Sjoerd Visscher's weblog
My ideas about new web technology that can change the future of the world wide web.
< Wednesday, March 13, 2002 >
OPML or XML
Patrick asks what the difference is between XML and OPML. OPML has the advantage that it has defined semantics for a few attributes, while being able to represent all XML structures. The text
attribute is especially useful, because it gives a reasonable textual representation of each node. And that gives nice options for user-interfaces.

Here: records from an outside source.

(* ===== verification/ConfigTheorems.v ===== *)
(** * Configuration: the properties *)

From S2P Require Import Prelude Utils Config.
#[local] Set Default Goal Selector "!".

(** ** Conversions of containers *)

(** What is relied on of YAML: a node made from parts has those parts, and loading what a node
    was emitted as gives a node of the same parts. *)
Class YamlLaws (N : Type) `{Yaml N} : Prop := {
  elems_law (l : list N) : y_emit <$> y_elems (y_Sequence l) = y_emit <$> l;
  members_law (l : list (str * N)) :
    NoDup l.*1 -> prod_map y_Scalar y_emit <$> y_members (y_Map l) = prod_map id y_emit <$> l;
  load_law (n : N) : exists n', y_Load (y_emit n) = Some n' /\ y_emit n' = y_emit n /\
    y_emit <$> y_elems n' = y_emit <$> y_elems n /\
    prod_map y_Scalar y_emit <$> y_members n' = prod_map y_Scalar y_emit <$> y_members n
}.

Section casts.
Context {N : Type} `{YamlLaws N}.

(** A type whose values survive being put in a document and read back. *)
Class CastLaws (T : Type) `{Cast T} : Prop := {
  cast_law (x : T) : exists s n, to_text x = Some s /\ y_Load s = Some n /\ of_text (y_emit n) = Some x
}.

Section elems.
Context {T : Type} `{CastLaws T}.

Lemma load_elems_ok (l : list T) :
  exists ns, load_elems l = Some ns /\ Forall2 (fun x n => of_text (y_emit n) = Some x) l ns.
Proof.
  induction l as [|x l (ns & Hns & Hf)]; [by exists []|]. destruct (cast_law x) as (s & n & Ht & Hl & Ho).
  exists (n :: ns). cbn [load_elems]. rewrite Ht, Hl, Hns. split; [done|by constructor].
Qed.

Lemma cast_elems_ok (l : list T) ns :
  Forall2 (fun x s => of_text s = Some x) l (y_emit <$> ns) -> cast_elems ns = Some l.
Proof.
  revert l. induction ns as [|n ns IH]; intros l Hl; inversion Hl as [|x s l' ss Hx Hr]; subst; [done|].
  cbn [cast_elems]. by rewrite Hx, (IH l').
Qed.

Lemma list_law (l : list T) :
  exists s n, list_to_text l = Some s /\ y_Load s = Some n /\ y_emit n = s /\ list_of_text s = Some l.
Proof.
  destruct (load_elems_ok l) as (ns & Hns & Hf). unfold list_to_text. rewrite Hns.
  destruct (load_law (y_Sequence ns)) as (n & Hn & He & Hel & _). exists (y_emit (y_Sequence ns)), n.
  split_and!; [done..|]. unfold list_of_text. rewrite Hn. apply cast_elems_ok.
  rewrite Hel, elems_law. clear -Hf. induction Hf; constructor; auto.
Qed.

Lemma load_members_ok (l : list (str * T)) :
  exists ns, load_members l = Some ns /\ Forall2 (fun kx kn => kx.1 = kn.1 /\ of_text (y_emit kn.2) = Some kx.2) l ns.
Proof.
  induction l as [|[k x] l (ns & Hns & Hf)]; [by exists []|]. destruct (cast_law x) as (s & n & Ht & Hl & Ho).
  exists ((k, n) :: ns). cbn [load_members]. rewrite Ht, Hl, Hns. split; [done|by constructor].
Qed.

Lemma cast_members_ok (l : list (str * T)) ms m :
  Forall2 (fun kx ks => kx.1 = ks.1 /\ of_text ks.2 = Some kx.2) l (prod_map y_Scalar y_emit <$> ms) ->
  NoDup l.*1 -> (forall k, k ∈ l.*1 -> m !! k = None) ->
  exists m', cast_members ms m = Some m' /\ forall k, m' !! k = match list_to_map (M := gmap str T) l !! k with Some x => Some x | None => m !! k end.
Proof.
  revert l m. induction ms as [|[kn n] ms IH]; intros l m Hl Hnd Hm; inversion Hl as [|[k x] ks l' ss [Hk Hx] Hr]; subst.
  { exists m. split; [done|]. intros k. by rewrite list_to_map_nil, lookup_empty. }
  cbn in Hk, Hx, Hnd. subst k. apply NoDup_cons in Hnd as [Hni Hnd]. cbn [cast_members]. rewrite Hx.
  rewrite bool_decide_false by (rewrite Hm by (cbn; by left); by intros []).
  destruct (IH l' (<[y_Scalar kn := x]> m)) as (m' & Hm' & Hlk); [done|done| |].
  - intros k Hkl. rewrite lookup_insert_ne by (by intros <-). apply Hm. cbn. by right.
  - exists m'. split; [done|]. intros k. rewrite Hlk, list_to_map_cons. cbn [fst snd].
    destruct (decide (k = y_Scalar kn)) as [->|Hne].
    + rewrite !lookup_insert_eq. by rewrite not_elem_of_list_to_map_1.
    + rewrite !lookup_insert_ne by done. done.
Qed.

Lemma map_law (iteration : gmap str T -> list (str * T)) m :
  iteration m ≡ₚ map_to_list m ->
  exists s, map_to_text iteration m = Some s /\ map_of_text s = Some m.
Proof.
  intros Hit. destruct (load_members_ok (iteration m)) as (ns & Hns & Hf). unfold map_to_text. rewrite Hns.
  destruct (load_law (y_Map ns)) as (n & Hn & _ & _ & Hme). exists (y_emit (y_Map ns)).
  split; [done|]. unfold map_of_text. rewrite Hn.
  assert (Hnd : NoDup (iteration m).*1) by (rewrite Hit; apply NoDup_fst_map_to_list).
  assert (Hkeys : ns.*1 = (iteration m).*1) by (clear -Hf; induction Hf as [|[] [] ? ? [] ? IH]; cbn in *; congruence).
  destruct (cast_members_ok (iteration m) (y_members n) ∅) as (m' & Hm' & Hlk); [|done|by intros; apply lookup_empty|].
  - rewrite Hme, members_law by by rewrite Hkeys. clear -Hf. induction Hf as [|[] [] ? ? [] ? IH]; constructor; auto.
  - rewrite Hm'. f_equal. apply map_eq. intros k. rewrite Hlk, lookup_empty.
    rewrite (list_to_map_proper (iteration m) (map_to_list m)) by done. rewrite list_to_map_to_list. by destruct (m !! k).
Qed.
End elems.

#[local] Existing Instance list_cast.
#[export] Instance list_cast_laws {T} `{CastLaws T} : CastLaws (list T).
Proof. split. intros l. destruct (list_law l) as (s & n & Ht & Hl & He & Ho). exists s, n. by rewrite He. Qed.

Lemma fold_union `{Countable T} (l : list T) (s : gset T) : fold_left (fun s x => {[x]} ∪ s) l s = list_to_set l ∪ s.
Proof. revert s. induction l as [|x l IH]; intros s; cbn [fold_left list_to_set foldr]; [set_solver|]. rewrite IH. set_solver. Qed.

(** C36: A configured container is read back from the text it is written as, for a vector or list with its
    order, a set, and a map from strings, ordered or not, whatever the order it is run through, when its
    elements are; so also for containers of containers. *)
Theorem container_roundtrip {T} `{CastLaws T} `{Countable T} (run_set : gset T -> list T) (run_map : gmap str T -> list (str * T)) :
  (forall s, run_set s ≡ₚ elements s) -> (forall m, run_map m ≡ₚ map_to_list m) ->
  (forall l : list T, exists s, list_to_text l = Some s /\ list_of_text s = Some l) /\
  (forall v : gset T, exists s, set_to_text run_set v = Some s /\ set_of_text s = Some v) /\
  (forall m : gmap str T, exists s, map_to_text run_map m = Some s /\ map_of_text s = Some m) /\
  (forall l : list (list T), exists s, list_to_text (TC := list_cast) l = Some s /\ list_of_text (TC := list_cast) s = Some l).
Proof.
  intros Hs Hm. split_and!.
  - intros l. destruct (list_law l) as (s & n & ? & _ & _ & ?). by exists s.
  - intros v. destruct (list_law (run_set v)) as (s & n & Ht & _ & _ & Ho). exists s. split; [done|].
    unfold set_of_text. rewrite Ho. f_equal. rewrite fold_union. apply leibniz_equiv.
    rewrite Hs. intros x. rewrite elem_of_union, elem_of_list_to_set, elem_of_elements. set_solver.
  - intros m. by apply map_law.
  - intros l. destruct (list_law (T := list T) l) as (s & n & ? & _ & _ & ?). by exists s.
Qed.
End casts.

(** ** Variables and listeners *)

Section Config.
Context {Ty V : Type} `{EqDecision Ty} `{EqDecision V}.
Context (FromStr : Ty -> str -> option V) {W : Type}.
Context (iteration : gmap Z (V -> V -> M W unit) -> list (Z * (V -> V -> M W unit))).
Context (iteration_perm : forall m, iteration m ≡ₚ map_to_list m).
Abbreviation OnChange := (V -> V -> M W unit).
Implicit Types (s : Config Ty V W) (c : ConfigVar Ty V W).

Lemma the_var_run p c s : datas s !! p = Some c -> the_var p s = (Ok c, s).
Proof. intros Hc. unfold the_var. rewrite (bind_ok get _ s s s) by done. by rewrite Hc. Qed.

Lemma set_world_id s : set_world (world s) s = s.
Proof. by destruct s. Qed.

(** The listeners that are called, and only what is outside changes. *)
Lemma notify_keeps (l : list (Z * OnChange)) old new s :
  exists r w, notify l old new s = (r, set_world w s).
Proof.
  revert s. induction l as [|[id cb] l IH]; intros s; [exists (Ok tt), (world s); by rewrite set_world_id|]. cbn [notify].
  unfold outside at 1, mbind, M_bind. destruct (cb old new (world s)) as [[[]|e|cr] w]; [|by eexists _, _..].
  destruct (IH (set_world w s)) as (r & w' & Hr). unfold outside in Hr. rewrite Hr. by exists r, w'.
Qed.

Lemma setValue_run p c v s :
  datas s !! p = Some c ->
  (v = m_val c -> setValue iteration p v s = (Ok tt, s)) /\
  (v <> m_val c -> setValue iteration p v s =
     match notify (iteration (m_onChangeMap c)) (m_val c) v s with
     | (Ok _, s') => (Ok tt, store p (set_val v c) s')
     | (Throw e, s') => (Throw e, s')
     | (Crash cr, s') => (Crash cr, s')
     end).
Proof.
  intros Hc. unfold setValue. rewrite (bind_ok _ _ _ _ _ (the_var_run p c s Hc)). split; intros Hv.
  - by rewrite bool_decide_true.
  - rewrite bool_decide_false by done. unfold mbind, M_bind, modify.
    by destruct (notify _ _ _ s) as [[[]|e|cr] s'].
Qed.

(** The order the ids of a table are run through. *)
Definition ids (m : gmap Z OnChange) : list Z := (iteration m).*1.

Lemma ids_perm m : ids m ≡ₚ elements (dom m).
Proof.
  unfold ids. rewrite iteration_perm. apply NoDup_Permutation; [apply NoDup_fst_map_to_list|apply NoDup_elements|].
  intros id. rewrite elem_of_elements, elem_of_dom, list_elem_of_fmap. split.
  - intros ([i cb] & -> & Hi). apply elem_of_map_to_list in Hi. by eexists.
  - intros [cb Hcb]. exists (id, cb). by rewrite elem_of_map_to_list.
Qed.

XML has the advantage of having all kind of tools and schema languages. And with XLink XML now also has linkink, just like OPML. Which made me think: OPML shouldn't have been an XML format, but a set of attributes, using an OPML namespace. First you have the elements in the head. They can all be attributes on the root node and are all optional. Then each element can have an opml:text
attribute. Simply adding the OPML namespace definition and opml:text
attributes can make any XML document editable by an outliner. Could that be of any use?
MathML in Mozilla
Mozilla 0.9.9 supports MathML. And it looks great, certainly with ClearType enabled in Windows XP. Note that any serious business with XHTML is not possible with the latest version of Internet Explorer. Even when IE6 doesn't choke on the DTD, it has no clue that it is expected to do something with the XHTML data.
Testing...
This is a test for the autogenerate link option.